• **WORK TASK**
Two lines in the data below mark the range: the one with "Proof. iIntros (Hπ" and the one with "match leftmost with". Return both, along with every line between them, exactly.

╭─ STUDY MATERIAL

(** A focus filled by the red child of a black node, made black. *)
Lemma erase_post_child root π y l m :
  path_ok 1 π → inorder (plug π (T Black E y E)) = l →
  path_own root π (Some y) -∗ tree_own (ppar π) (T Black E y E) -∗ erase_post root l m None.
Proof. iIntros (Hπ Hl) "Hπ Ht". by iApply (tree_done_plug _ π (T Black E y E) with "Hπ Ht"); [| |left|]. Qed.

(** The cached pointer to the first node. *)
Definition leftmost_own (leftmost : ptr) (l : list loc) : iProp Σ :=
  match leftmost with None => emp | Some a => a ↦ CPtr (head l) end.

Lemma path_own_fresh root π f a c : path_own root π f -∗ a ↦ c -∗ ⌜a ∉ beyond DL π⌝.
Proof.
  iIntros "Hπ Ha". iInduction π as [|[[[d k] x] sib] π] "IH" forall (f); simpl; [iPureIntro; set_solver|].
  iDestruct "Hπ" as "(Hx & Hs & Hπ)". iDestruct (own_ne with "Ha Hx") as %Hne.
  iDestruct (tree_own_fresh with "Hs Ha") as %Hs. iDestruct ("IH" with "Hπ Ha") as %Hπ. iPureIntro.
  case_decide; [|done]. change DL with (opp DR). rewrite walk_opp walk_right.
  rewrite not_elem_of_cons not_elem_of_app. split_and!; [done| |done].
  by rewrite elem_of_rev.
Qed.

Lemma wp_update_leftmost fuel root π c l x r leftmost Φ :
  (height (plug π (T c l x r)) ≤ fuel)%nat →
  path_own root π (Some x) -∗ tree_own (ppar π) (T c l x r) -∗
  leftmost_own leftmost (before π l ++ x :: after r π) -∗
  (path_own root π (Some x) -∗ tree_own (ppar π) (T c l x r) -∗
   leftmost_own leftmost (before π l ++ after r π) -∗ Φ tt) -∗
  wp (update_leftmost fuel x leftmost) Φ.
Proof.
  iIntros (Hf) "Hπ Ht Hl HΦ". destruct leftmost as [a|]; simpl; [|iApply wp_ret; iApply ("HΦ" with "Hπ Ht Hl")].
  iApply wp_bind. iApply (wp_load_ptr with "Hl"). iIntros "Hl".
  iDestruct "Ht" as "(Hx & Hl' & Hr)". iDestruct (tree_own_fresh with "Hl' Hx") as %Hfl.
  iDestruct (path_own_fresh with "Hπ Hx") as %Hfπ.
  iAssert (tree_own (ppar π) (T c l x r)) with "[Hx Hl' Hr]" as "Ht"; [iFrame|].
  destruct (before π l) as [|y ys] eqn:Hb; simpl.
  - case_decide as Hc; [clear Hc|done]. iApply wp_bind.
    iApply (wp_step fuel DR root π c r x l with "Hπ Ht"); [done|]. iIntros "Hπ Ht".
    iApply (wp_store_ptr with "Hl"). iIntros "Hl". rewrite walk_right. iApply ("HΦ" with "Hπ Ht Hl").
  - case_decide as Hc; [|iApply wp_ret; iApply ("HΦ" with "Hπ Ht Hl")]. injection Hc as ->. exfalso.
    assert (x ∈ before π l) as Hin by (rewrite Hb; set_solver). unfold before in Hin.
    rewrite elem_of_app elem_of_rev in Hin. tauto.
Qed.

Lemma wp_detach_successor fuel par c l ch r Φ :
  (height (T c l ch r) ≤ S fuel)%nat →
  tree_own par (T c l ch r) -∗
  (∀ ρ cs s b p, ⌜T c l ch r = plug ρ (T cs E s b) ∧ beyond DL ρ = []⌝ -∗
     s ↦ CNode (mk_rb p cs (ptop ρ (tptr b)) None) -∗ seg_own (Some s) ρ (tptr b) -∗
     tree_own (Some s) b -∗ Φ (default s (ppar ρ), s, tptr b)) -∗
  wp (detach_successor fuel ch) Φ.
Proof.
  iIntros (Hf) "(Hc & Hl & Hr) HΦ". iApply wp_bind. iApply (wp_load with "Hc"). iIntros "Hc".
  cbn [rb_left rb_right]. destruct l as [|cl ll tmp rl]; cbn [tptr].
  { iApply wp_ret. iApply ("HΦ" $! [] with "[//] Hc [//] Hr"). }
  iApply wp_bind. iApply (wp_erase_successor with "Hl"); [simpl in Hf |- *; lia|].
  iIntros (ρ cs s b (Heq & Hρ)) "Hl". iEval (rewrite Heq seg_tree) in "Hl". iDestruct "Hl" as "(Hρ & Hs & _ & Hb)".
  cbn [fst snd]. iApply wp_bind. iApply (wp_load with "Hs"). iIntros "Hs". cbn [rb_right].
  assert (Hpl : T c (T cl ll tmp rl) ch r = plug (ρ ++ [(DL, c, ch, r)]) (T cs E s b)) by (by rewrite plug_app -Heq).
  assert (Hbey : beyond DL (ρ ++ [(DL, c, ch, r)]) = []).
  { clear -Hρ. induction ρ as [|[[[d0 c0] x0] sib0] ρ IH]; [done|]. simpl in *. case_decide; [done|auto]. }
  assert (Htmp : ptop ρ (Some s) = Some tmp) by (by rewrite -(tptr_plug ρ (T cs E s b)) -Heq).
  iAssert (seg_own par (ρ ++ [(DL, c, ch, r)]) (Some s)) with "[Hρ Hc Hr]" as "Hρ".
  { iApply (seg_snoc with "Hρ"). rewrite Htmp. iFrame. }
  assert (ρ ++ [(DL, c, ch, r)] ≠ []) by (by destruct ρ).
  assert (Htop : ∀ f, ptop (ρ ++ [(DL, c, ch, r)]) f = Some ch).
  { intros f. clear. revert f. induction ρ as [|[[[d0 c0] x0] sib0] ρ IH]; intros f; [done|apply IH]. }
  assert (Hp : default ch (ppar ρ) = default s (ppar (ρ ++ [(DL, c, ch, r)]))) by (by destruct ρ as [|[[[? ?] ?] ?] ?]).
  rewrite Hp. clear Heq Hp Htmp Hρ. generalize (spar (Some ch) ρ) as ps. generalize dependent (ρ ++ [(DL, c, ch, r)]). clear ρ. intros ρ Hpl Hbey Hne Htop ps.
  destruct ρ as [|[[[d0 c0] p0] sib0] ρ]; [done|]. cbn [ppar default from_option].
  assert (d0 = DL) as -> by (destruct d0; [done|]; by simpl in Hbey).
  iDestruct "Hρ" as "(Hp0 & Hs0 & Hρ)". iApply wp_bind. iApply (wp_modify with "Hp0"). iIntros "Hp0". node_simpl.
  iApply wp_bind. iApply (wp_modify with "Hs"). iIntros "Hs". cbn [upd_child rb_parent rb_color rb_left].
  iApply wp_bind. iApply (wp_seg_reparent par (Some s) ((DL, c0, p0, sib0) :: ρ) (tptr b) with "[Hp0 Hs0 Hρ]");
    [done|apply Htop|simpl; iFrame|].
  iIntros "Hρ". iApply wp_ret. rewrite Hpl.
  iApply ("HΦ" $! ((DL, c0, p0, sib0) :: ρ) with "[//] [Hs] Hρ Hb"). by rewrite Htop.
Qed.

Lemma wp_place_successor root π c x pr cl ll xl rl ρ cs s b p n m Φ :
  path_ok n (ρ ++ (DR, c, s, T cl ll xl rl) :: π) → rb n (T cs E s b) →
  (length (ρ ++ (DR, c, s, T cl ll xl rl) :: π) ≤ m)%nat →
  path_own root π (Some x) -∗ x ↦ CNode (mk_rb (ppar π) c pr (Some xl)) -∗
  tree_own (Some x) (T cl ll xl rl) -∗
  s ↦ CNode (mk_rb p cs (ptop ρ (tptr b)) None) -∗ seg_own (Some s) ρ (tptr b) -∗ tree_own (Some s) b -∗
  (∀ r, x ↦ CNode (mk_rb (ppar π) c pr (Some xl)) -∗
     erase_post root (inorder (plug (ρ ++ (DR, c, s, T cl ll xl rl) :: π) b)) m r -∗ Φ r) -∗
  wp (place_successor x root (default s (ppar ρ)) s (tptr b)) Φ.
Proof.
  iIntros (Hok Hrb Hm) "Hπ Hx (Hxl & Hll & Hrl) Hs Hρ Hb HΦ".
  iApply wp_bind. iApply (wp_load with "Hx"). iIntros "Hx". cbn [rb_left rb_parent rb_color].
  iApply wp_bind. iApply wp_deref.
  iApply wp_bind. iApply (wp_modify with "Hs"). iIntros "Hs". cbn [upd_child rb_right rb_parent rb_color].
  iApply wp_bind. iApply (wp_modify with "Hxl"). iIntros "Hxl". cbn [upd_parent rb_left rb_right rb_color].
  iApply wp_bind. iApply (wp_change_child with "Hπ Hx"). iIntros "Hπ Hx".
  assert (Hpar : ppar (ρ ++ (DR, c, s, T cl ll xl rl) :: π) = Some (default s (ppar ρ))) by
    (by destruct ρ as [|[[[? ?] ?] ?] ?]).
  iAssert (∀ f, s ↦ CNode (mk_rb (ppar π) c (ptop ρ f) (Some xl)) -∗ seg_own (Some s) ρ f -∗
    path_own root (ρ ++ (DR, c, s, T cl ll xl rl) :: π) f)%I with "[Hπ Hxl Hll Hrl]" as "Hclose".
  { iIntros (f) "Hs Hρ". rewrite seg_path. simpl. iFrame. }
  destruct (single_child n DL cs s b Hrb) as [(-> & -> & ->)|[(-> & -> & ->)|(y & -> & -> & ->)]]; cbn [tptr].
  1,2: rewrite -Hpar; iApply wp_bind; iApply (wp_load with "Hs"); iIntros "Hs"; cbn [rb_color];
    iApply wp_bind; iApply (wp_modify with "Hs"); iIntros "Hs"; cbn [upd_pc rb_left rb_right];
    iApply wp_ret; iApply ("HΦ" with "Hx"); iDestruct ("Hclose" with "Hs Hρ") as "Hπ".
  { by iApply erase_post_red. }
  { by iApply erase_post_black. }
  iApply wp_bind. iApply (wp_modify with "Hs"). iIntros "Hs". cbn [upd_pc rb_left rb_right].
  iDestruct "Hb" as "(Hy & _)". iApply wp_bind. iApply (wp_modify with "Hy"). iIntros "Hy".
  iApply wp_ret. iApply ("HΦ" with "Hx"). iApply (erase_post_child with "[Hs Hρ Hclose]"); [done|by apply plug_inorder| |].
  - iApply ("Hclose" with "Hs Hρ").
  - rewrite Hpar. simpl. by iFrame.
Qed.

╰─

• **RESULT BELOW**
Proof. iIntros (Hπ Hl) "Hπ Ht". by iApply (tree_done_plug _ π (T Black E y E) with "Hπ Ht"); [| |left|]. Qed.

(** The cached pointer to the first node. *)
Definition leftmost_own (leftmost : ptr) (l : list loc) : iProp Σ :=
  match leftmost with None => emp | Some a => a ↦ CPtr (head l) end.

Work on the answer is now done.